• [Records for this exercise]:
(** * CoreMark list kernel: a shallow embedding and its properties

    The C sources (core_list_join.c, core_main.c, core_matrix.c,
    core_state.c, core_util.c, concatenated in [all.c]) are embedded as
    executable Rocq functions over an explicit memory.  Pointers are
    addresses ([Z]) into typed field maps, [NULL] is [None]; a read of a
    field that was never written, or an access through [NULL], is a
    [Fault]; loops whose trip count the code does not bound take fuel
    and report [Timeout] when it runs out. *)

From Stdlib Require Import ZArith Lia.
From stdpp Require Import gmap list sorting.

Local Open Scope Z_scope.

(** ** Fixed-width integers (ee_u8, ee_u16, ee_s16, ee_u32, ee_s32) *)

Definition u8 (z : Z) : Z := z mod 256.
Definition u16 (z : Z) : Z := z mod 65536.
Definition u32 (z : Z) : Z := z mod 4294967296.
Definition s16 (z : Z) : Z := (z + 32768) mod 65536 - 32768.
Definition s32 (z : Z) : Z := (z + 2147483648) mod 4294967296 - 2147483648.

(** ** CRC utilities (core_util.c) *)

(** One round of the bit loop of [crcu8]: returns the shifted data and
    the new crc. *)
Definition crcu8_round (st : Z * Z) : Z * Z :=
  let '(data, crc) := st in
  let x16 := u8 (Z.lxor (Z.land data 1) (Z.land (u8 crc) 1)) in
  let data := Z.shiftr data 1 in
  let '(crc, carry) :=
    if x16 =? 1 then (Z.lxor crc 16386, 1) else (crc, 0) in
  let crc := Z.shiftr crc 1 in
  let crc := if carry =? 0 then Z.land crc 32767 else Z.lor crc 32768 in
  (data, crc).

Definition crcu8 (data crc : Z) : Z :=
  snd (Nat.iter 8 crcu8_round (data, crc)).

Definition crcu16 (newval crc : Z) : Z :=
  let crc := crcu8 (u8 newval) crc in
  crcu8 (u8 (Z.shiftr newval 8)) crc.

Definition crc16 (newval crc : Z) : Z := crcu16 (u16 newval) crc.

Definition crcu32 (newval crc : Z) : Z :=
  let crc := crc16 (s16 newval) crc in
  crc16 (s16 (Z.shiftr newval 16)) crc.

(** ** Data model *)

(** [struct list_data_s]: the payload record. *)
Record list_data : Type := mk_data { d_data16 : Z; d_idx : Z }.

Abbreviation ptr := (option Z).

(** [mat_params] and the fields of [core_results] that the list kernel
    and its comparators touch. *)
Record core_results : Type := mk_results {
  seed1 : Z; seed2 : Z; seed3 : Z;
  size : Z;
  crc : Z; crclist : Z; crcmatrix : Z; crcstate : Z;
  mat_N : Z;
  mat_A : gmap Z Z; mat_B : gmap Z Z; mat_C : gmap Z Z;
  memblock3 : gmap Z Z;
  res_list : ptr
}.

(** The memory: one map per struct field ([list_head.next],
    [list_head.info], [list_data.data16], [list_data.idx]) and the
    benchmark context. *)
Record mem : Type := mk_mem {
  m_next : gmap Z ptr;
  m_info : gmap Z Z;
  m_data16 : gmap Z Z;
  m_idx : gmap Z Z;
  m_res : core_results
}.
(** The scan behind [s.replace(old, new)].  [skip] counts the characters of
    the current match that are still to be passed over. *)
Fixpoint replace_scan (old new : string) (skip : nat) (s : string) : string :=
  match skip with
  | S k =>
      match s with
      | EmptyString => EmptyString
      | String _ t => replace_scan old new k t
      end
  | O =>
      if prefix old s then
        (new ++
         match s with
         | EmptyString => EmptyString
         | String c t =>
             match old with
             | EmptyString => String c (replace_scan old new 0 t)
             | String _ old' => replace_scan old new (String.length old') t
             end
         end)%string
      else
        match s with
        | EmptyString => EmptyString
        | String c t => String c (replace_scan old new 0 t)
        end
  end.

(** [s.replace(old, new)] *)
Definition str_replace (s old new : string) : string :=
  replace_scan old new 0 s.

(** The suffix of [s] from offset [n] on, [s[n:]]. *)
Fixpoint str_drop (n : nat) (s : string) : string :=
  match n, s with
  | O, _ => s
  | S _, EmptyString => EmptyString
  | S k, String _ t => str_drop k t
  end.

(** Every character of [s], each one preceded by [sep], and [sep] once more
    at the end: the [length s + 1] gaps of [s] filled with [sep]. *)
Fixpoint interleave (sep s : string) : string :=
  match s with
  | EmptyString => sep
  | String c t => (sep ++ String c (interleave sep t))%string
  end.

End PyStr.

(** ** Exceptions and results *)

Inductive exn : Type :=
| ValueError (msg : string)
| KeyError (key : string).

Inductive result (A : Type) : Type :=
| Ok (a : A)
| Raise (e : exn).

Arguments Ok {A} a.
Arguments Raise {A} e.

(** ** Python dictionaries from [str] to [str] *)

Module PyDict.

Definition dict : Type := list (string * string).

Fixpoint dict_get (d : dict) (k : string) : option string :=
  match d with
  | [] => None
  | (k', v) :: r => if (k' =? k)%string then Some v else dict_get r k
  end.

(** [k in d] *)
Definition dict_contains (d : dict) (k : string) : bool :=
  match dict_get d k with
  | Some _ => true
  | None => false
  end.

• [Problem requirements]: All lines of the records above that contain the word "over" are to be copied out.

• [Answer to this problem]:
    executable Rocq functions over an explicit memory.  Pointers are
    the current match that are still to be passed over. *)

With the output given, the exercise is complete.